• WHAT YOU SHOULD DO: Each record that follows must be printed exactly as given.

[Saved entries]
(** A [Result] of the extension crate inside a recipe. *)
Definition ext {A} (r : result A ExtError) : result A RecipeError := result_map_err RExt r.

(** ** One ladder *)

Definition ladder_order_error (gen_ticker : string) (n : Z) (d : D) (above : Z * D) : RecipeError :=
  ROther ("'" ++ gen_ticker ++ "' S" ++ u32_to_string n ++ " starts " ++ date_display d
            ++ ", not before S" ++ u32_to_string above.1 ++ " at " ++ date_display above.2).

(** The rung that applies, with its version. *)
Definition resolve_rung (ix : @RefdataIndex F) (n : Z) (alias : string) (accrual_start : D)
  : result CdxSeriesAt RecipeError :=
  match required_cdx_number ix alias "VERSION" with
  | Err e => Err e
  | Ok v =>
      match ext (parse_cdx_ticker alias) with
      | Err e => Err e
      | Ok p => result_map (fun info => mkAt info accrual_start) (ext (cdx_resolve p n v))
      end
  end.

(** The loop of [pick_cdx_ladder_series], over the rungs from the top down. *)
Fixpoint pick_loop (ix : @RefdataIndex F) (gen_ticker : string) (dt : D)
    (rungs : list (Z * string)) (above : option (Z * D)) : result (option CdxSeriesAt) RecipeError :=
  match rungs with
  | [] => Ok None
  | (n, alias) :: rungs =>
      match required_cdx_date ix alias CDX_ACCRUAL_FIELD with
      | Err e => Err e
      | Ok accrual_start =>
          match above with
          | Some a =>
              if d_le a.2 accrual_start
              then Err (ladder_order_error gen_ticker n accrual_start a)
              else if d_le accrual_start dt
                   then result_map Some (resolve_rung ix n alias accrual_start)
                   else pick_loop ix gen_ticker dt rungs (Some (n, accrual_start))
          | None =>
              if d_le accrual_start dt
              then result_map Some (resolve_rung ix n alias accrual_start)
              else pick_loop ix gen_ticker dt rungs (Some (n, accrual_start))
          end
      end
  end.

• SOLUTION BELOW:
(** A [Result] of the extension crate inside a recipe. *)
Definition ext {A} (r : result A ExtError) : result A RecipeError := result_map_err RExt r.

(** ** One ladder *)

Definition ladder_order_error (gen_ticker : string) (n : Z) (d : D) (above : Z * D) : RecipeError :=
  ROther ("'" ++ gen_ticker ++ "' S" ++ u32_to_string n ++ " starts " ++ date_display d
            ++ ", not before S" ++ u32_to_string above.1 ++ " at " ++ date_display above.2).

(** The rung that applies, with its version. *)
Definition resolve_rung (ix : @RefdataIndex F) (n : Z) (alias : string) (accrual_start : D)
  : result CdxSeriesAt RecipeError :=
  match required_cdx_number ix alias "VERSION" with
  | Err e => Err e
  | Ok v =>
      match ext (parse_cdx_ticker alias) with
      | Err e => Err e
      | Ok p => result_map (fun info => mkAt info accrual_start) (ext (cdx_resolve p n v))
      end
  end.

(** The loop of [pick_cdx_ladder_series], over the rungs from the top down. *)
Fixpoint pick_loop (ix : @RefdataIndex F) (gen_ticker : string) (dt : D)
    (rungs : list (Z * string)) (above : option (Z * D)) : result (option CdxSeriesAt) RecipeError :=
  match rungs with
  | [] => Ok None
  | (n, alias) :: rungs =>
      match required_cdx_date ix alias CDX_ACCRUAL_FIELD with
      | Err e => Err e
      | Ok accrual_start =>
          match above with
          | Some a =>
              if d_le a.2 accrual_start
              then Err (ladder_order_error gen_ticker n accrual_start a)
              else if d_le accrual_start dt
                   then result_map Some (resolve_rung ix n alias accrual_start)
                   else pick_loop ix gen_ticker dt rungs (Some (n, accrual_start))
          | None =>
              if d_le accrual_start dt
              then result_map Some (resolve_rung ix n alias accrual_start)
              else pick_loop ix gen_ticker dt rungs (Some (n, accrual_start))
          end
      end
  end.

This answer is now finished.